CHICAGO—Prior exposure to blinatumomab does not appear to affect the successful manufacture of KTE-C19 or its efficacy in patients with relapsed/refractory acute lymphoblastic leukemia (ALL), an investigator reported at the 2018 ASCO Annual Meeting.

The clinical benefit of KTE-C19, an anti-CD19 chimeric antigen receptor (CAR) T-cell therapy, was preserved regardless of whether patients were exposed to blinatumomab, said Bijal D. Shah, MD, of Moffitt Cancer Center in Tampa, Florida.

High rates of complete response and undetectable minimal residual disease (MRD) were independent of exposure to blinatumomab, a CD19/CD3 bispecific T-cell engager.

“We feel the results of these data support KTE-C19 as an effective option for adults with refractory leukemia, regardless of prior exposure to CD19-directed therapy,” Dr Shah reported at the meeting (abstract 7006*).

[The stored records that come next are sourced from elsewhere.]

(** ** The repeating timer *)

(** A transition that leaves the timer table, the ref and the running
    flag alone keeps the ownership. *)
Lemma owned_frame w w' :
  timers w' = timers w -> intervalRef w' = intervalRef w ->
  isRunning (st w') = isRunning (st w) -> nextHandle w <= nextHandle w' ->
  owned w -> owned w'.
Proof.
  intros Ht Hr Hi Hn [A B C D]. constructor.
  - intros h t. rewrite Ht, Hr. apply A.
  - intros h. rewrite Hr, Ht. intros Hh. destruct (B h Hh) as (B1 & B2 & B3).
    split; [exact B1 |]. split; [lia | exact B3].
  - now rewrite Hi, Hr.
  - lia.
Qed.

Lemma owned_quiet w w' : quiet w w' -> owned w -> owned w'.
Proof.
  intros [Q1 Q2 Q3 Q4 Q5 Q6 Q7 Q8] [A B C D]. constructor.
  - intros h t Ht Hi. rewrite Q2. apply (A h t); auto.
  - intros h. rewrite Q2. intros Hh. destruct (B h Hh) as (B1 & B2 & t & B3 & B4).
    split; [exact B1 |]. split; [lia |]. exists t. split; [| exact B4]. now apply Q5.
  - now rewrite Q1, Q2.
  - lia.
Qed.

Lemma owned_stopSimulation w : owned w -> owned (stopSimulation w).
Proof.
  intros [A B C D]. unfold stopSimulation, seq. cbn.
  destruct (intervalRef w) as [h|] eqn:Hr.
  - destruct (B h eq_refl) as (B1 & B2 & t & B3 & B4).
    destruct h as [|h]; [congruence |]. cbn.
    constructor; cbn.
    + intros h' t' Hl Hi. apply lookup_delete_Some in Hl as [Hne Hl].
      specialize (A h' t' Hl Hi). congruence.
    + discriminate.
    + split; [discriminate | intros [? ?]; discriminate].
    + exact D.
  - constructor; cbn.
    + intros h' t' Hl Hi. specialize (A h' t' Hl Hi). congruence.
    + rewrite Hr. discriminate.
    + rewrite Hr. split; [discriminate | intros [? ?]; discriminate].
    + exact D.
Qed.

Lemma owned_handleExecuteCommand r c isAuto params w :
  owned w -> owned (handleExecuteCommand r c isAuto params w).
Proof.
  apply owned_frame; try reflexivity.
  - unfold handleExecuteCommand, seq, when. destruct (negb isAuto); reflexivity.
  - unfold handleExecuteCommand, seq, when. destruct (negb isAuto); reflexivity.
  - unfold handleExecuteCommand, seq, when. destruct (negb isAuto); reflexivity.
  - unfold handleExecuteCommand, seq, when. destruct (negb isAuto); cbn; lia.
Qed.

Lemma owned_startSimulation r w :
  isRunning (st w) = false -> owned w -> owned (startSimulation r w).
Proof.
  intros Hrun [A B C D].
  assert (Hnone : intervalRef w = None).
  { destruct (intervalRef w) eqn:E; [| reflexivity].
    assert (is_Some (Some n)) as Hs by eauto. apply C in Hs. congruence. }
  unfold startSimulation, runNext. cbn.
  constructor; cbn.
  - intros h t Hl Hi. apply lookup_insert_Some in Hl as [[<- _]|[_ Hl]]; [reflexivity |].
    specialize (A h t Hl Hi). congruence.
  - intros h [= <-]. split; [lia |]. split; [lia |].
    eexists. split; [apply lookup_insert_eq | reflexivity].
  - split; eauto.
  - lia.
Qed.

Lemma owned_fire h t w :
  timers w !! h = Some t -> owned w -> owned (fire h t w).
Proof.
  intros Ht H. destruct t as [p d i r | d c]; cbn.
  - pose proof (owned_named w H h _ Ht eq_refl) as Href.
    unfold runNext. destruct (Nat.leb _ _).
    + set (w2 := (addLog "[SYSTEM] Extensive audit sequence completed." SUCCESS
                  >> stopSimulation) w).
      assert (H2 : owned w2).
      { apply owned_stopSimulation.
        exact (owned_frame w
                 (addLog "[SYSTEM] Extensive audit sequence completed." SUCCESS w)
                 eq_refl eq_refl eq_refl (le_n _) H). }
      assert (Hl : timers w2 !! h = None).
      { subst w2. unfold stopSimulation, seq. cbn. rewrite Href.
        destruct (owned_live w H h Href) as (Hne & _).
        destruct h as [|h]; [congruence |]. cbn. apply lookup_delete_eq. }
      rewrite Hl. exact H2.
    + cbn [fst snd].
      replace (timers (handleExecuteCommand r (nth i autoCommands "undefined") true None w) !! h)
        with (timers w !! h) by reflexivity.
      rewrite Ht.
      pose proof (owned_handleExecuteCommand r (nth i autoCommands "undefined") true None w H)
        as [A B C D].
      destruct (B h Href) as (B1 & B2 & _).
      constructor; cbn.
      * intros h' t' Hl Hi. apply lookup_insert_Some in Hl as [[<- _]|[_ Hl]]; [exact Href |].
        now apply (A h' t').
      * intros h' Hh'. destruct (B h' Hh') as (B1' & B2' & _).
        split; [exact B1' |]. split; [exact B2' |].
        assert (h' = h) as -> by (cbn in Hh'; congruence).
        eexists. split; [apply lookup_insert_eq | reflexivity].
      * exact C.
      * exact D.
  - apply owned_quiet with (with_timers (delete h (timers w)) w).
    + apply quiet_followUp.
    + destruct H as [A B C D]. constructor; cbn.
      * intros h' t' Hl Hi. apply lookup_delete_Some in Hl as [_ Hl]. now apply (A h' t').
      * intros h' Hh'. destruct (B h' Hh') as (B1 & B2 & t' & B3 & B4).
        split; [exact B1 |]. split; [exact B2 |]. exists t'. split; [| exact B4].
        rewrite lookup_delete_ne; [exact B3 |]. intros <-. rewrite Ht in B3.
        injection B3 as <-. discriminate.
      * exact C.
      * exact D.
Qed.

Lemma owned_step e w w' : step e w = Some w' -> owned w -> owned w'.
Proof.
  intros Hstep H.
  assert (D : (exists h t, e = Fire h /\ timers w !! h = Some t /\ is_interval t = true)
              \/ (forall h t, e = Fire h -> timers w !! h = Some t -> is_interval t = false)).
  { destruct e; try (right; intros; discriminate).
    destruct (timers w !! h) as [t|] eqn:E; [destruct (is_interval t) eqn:Ei |].
    - left. eauto.
    - right. intros h' t' [= <-] Ht. congruence.
    - right. intros h' t' [= <-] Ht. congruence. }
  destruct (keeps_run e) eqn:Hk.
  - destruct D as [(h & t & -> & Ht & Hi) | D].
    + cbn in Hstep. rewrite Ht in Hstep.
      destruct (N.leb _ _); [| discriminate]. injection Hstep as <-.
      now apply owned_fire.
    + exact (owned_quiet w w' (quiet_step e w w' Hk Hstep D) H).
  - destruct e; try discriminate Hk; cbn in Hstep; injection Hstep as <-.
    + unfold toggleSimulation. destruct (isRunning (st w)) eqn:Hr.
      * now apply owned_stopSimulation.
      * now apply owned_startSimulation.
    + unfold clearHistory, seq, when.
      set (w1 := setState _ _).
      assert (H1 : owned w1) by (revert H; apply owned_frame; reflexivity || apply le_n).
      destruct (isRunning (st w)); [now apply owned_stopSimulation | exact H1].
Qed.

Lemma owned_initial t0 : owned (initialWorld t0).
Proof.
  constructor; cbn.
  - intros h t Hl. rewrite lookup_empty in Hl. discriminate.
  - discriminate.
  - split; [discriminate | intros [? ?]; discriminate].
  - lia.
Qed.

Lemma owned_run es w w' : run es w = Some w' -> owned w -> owned w'.
Proof.
  revert w. induction es as [|e es IH]; intros w Hrun H; cbn in Hrun.
  - now injection Hrun as <-.
  - destruct (step e w) as [w1|] eqn:Hstep; [| discriminate].
    exact (IH w1 Hrun (owned_step e w w1 Hstep H)).
Qed.

(** X3. In every state the session reaches there is at most one repeating
    timer. While [isRunning] is true it is armed and [intervalRef] holds
    its handle; while [isRunning] is false [intervalRef] is [null] and no
    repeating timer is left in the table. *)
Theorem repeating_timer_follows_isRunning (t0 : N) (es : list Event) (w : World) :
  run es (initialWorld t0) = Some w ->
  (isRunning (st w) = true ->
   exists h p d i r, intervalRef w = Some h /\ timers w !! h = Some (Interval p d i r))
  /\ (isRunning (st w) = false -> intervalRef w = None /\ no_interval w)
  /\ (forall h h' t t', timers w !! h = Some t -> timers w !! h' = Some t' ->
                        is_interval t = true -> is_interval t' = true -> h = h').
Proof.
  intros Hrun. pose proof (owned_run es _ w Hrun (owned_initial t0)) as [A B C D].
  split; [| split].
  - intros Hr. apply C in Hr as [h Hh]. destruct (B h Hh) as (_ & _ & t & Ht & Hi).
    destruct t as [p d i r|]; [| discriminate]. eauto 10.
  - intros Hr.
    assert (Hnone : intervalRef w = None).
    { destruct (intervalRef w) eqn:E; [| reflexivity].
      assert (is_Some (Some n)) as Hs by eauto. apply C in Hs. congruence. }
    split; [exact Hnone |]. intros h t Ht.
    destruct (is_interval t) eqn:Hi; [| reflexivity].
    specialize (A h t Ht Hi). congruence.
  - intros h h' t t' Ht Ht' Hi Hi'.
    pose proof (A h t Ht Hi). pose proof (A h' t' Ht' Hi'). congruence.
Qed.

The current standard of care for adults with relapsed/refractory ALL includes blinatumomab, raising the question of whether prior exposure to this CD19-directed treatment could influence the manufacture or efficacy of KTE-C19.

Sara Cooley, MD, of Masonic Medical Center, University of Minnesota in Minneapolis, said results of this analysis suggest prior blinatumomab should not be a contraindication or concern in the context of KTE-C19.

“This remains to be shown with other CAR T-cell therapies,” she said in a presentation at ASCO on cellular therapy in leukemia.

The analysis by Dr Shah and co-investigators was based on ZUMA-3 (NCT02614066), a phase 1 study including adults with relapsed/refractory ALL who received KTE-C19 at doses of 0.5, 1, or 2 x 106 cells/kg.

They excluded patients in the highest dose cohort, who were required to be blinatumomab naïve, per protocol. That left 23 patients who received 0.5 or 1 x 106 cells/kg, of whom 11 had prior blinatumomab exposure and 12 did not.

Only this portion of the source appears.